Malignant gliomas are aggressive, hard-to-treat brain tumors. Their tumor microenvironment is massively infiltrated by myeloid cells, mostly brain-resident microglia, bone marrow (BM)-derived monocytes/macro-phages, and dendritic cells that support tumor progression. Single-cell omics studies significantly dissected immune cell heterogeneity, but dynamics and specific functions of individual subpopulations were poorly recognized. We use Cellular Indexing of Transcriptomes and Epitopes by sequencing (CITE-seq) to precisely dissect myeloid cell identities and functionalities in murine GL261 gliomas.
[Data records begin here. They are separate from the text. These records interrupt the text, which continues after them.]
Lemma ustar_open_spec fs s t file_headers a p n :
  parsed s t file_headers a fs → path_at (vmem s) p n → vmem s !! 1 = None →
  match find_member fs n with
  | Some (_, f) => ∃ b, ustar_open s file_headers p =
        Ok (Fd 0 0 (n ++ replicate (64 - length n) 0) 0 0 (i32 (Z.of_nat (length (m_data f)))) b, s) ∧
      bytes_at (vmem s) b (m_data f) ∧
      a ≤ b ∧ b + Z.of_nat (length (m_data f)) < a + Z.of_nat (length (archive fs))
  | None => ustar_open s file_headers p =
      Fault (if (length fs <? 5)%nat then PageFault 1 else OutOfBounds "file_headers")
  end.
Proof.
  intros [[Hs Hlk Hok Hb _ Hr] -> Hl] [Hp Hc Hn] H1. unfold ustar_open, get_file_header.
  rewrite (header_loop_spec fs _ _ _ n); try done; [| apply Hs | by intros -> ; simpl in Hn; lia].
  fold (find_member fs n). destruct (find_member fs n) as [[j f]|] eqn:E.
  - apply list_find_Some in E as (Hj & _ & _). out_red. rewrite (proj2 (Z.eqb_neq _ _)) by lia. out_red.
    destruct (header_at_lookup _ _ _ _ _ Hok Hb Hj) as (h & Hh & Hsz & Hd & Hlo & Hhi).
    rewrite Z.add_0_l, Nat2Z.id, lookup_app_l by by eapply lookup_lt_Some. rewrite Hh.
    rewrite (get_file_size_octal _ _ (Z.of_nat (length (m_data f)))); [| done |]; out_red.
    2: { split; [lia |]. eapply (mo_data f), (proj1 (Forall_forall _ _) Hok), list_elem_of_lookup_2, Hj. }
    change VFS_PATH_LENGTH with (Z.of_nat 64). rewrite (strncpy_array_spec _ _ n) by (done || lia). out_red.
    exists (h + 512). split_and!; [done | done | lia | lia].
  - destruct (5 - length fs)%nat as [|k] eqn:Ek.
    + rewrite (proj2 (Nat.ltb_ge _ _)) by lia. cbn [replicate header_loop]. out_red.
      change (-1 =? -1) with true. cbn [negb]. destruct (ERROR_shows s t "tar" "file not found") as (s' & -> & _); done.
    + rewrite (proj2 (Nat.ltb_lt _ _)) by lia. by rewrite header_loop_null.
Qed.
We demonstrate that the diversity of myeloid cells infiltrating gliomas is dictated by cell type and cell state. Glioma-activated microglia are the major source of cytokines attracting other immune cells, whereas BM-derived cells show the monocyte-to-macrophage transition in the glioma microenvironment. This transition is coupled with a phenotypic switch from the IFN-related to antigen-presentation and tumor-supportive gene expression. Moreover, we found sex-dependent differences in transcriptional programs and composition of myeloid cells in murine and human glioblastomas.

Automated summary

Malignant gliomas are aggressive brain tumors infiltrated by myeloid cells, including microglia and monocytes/macrophages, which support tumor progression. Using CITE-seq, we identified cell diversity and functionalities in murine gliomas. Glioma-activated microglia are major cytokine sources and BM-derived cells transition to tumor-supportive macrophages. We also found sex-dependent differences in myeloid cell programs and composition in murine and human glioblastomas.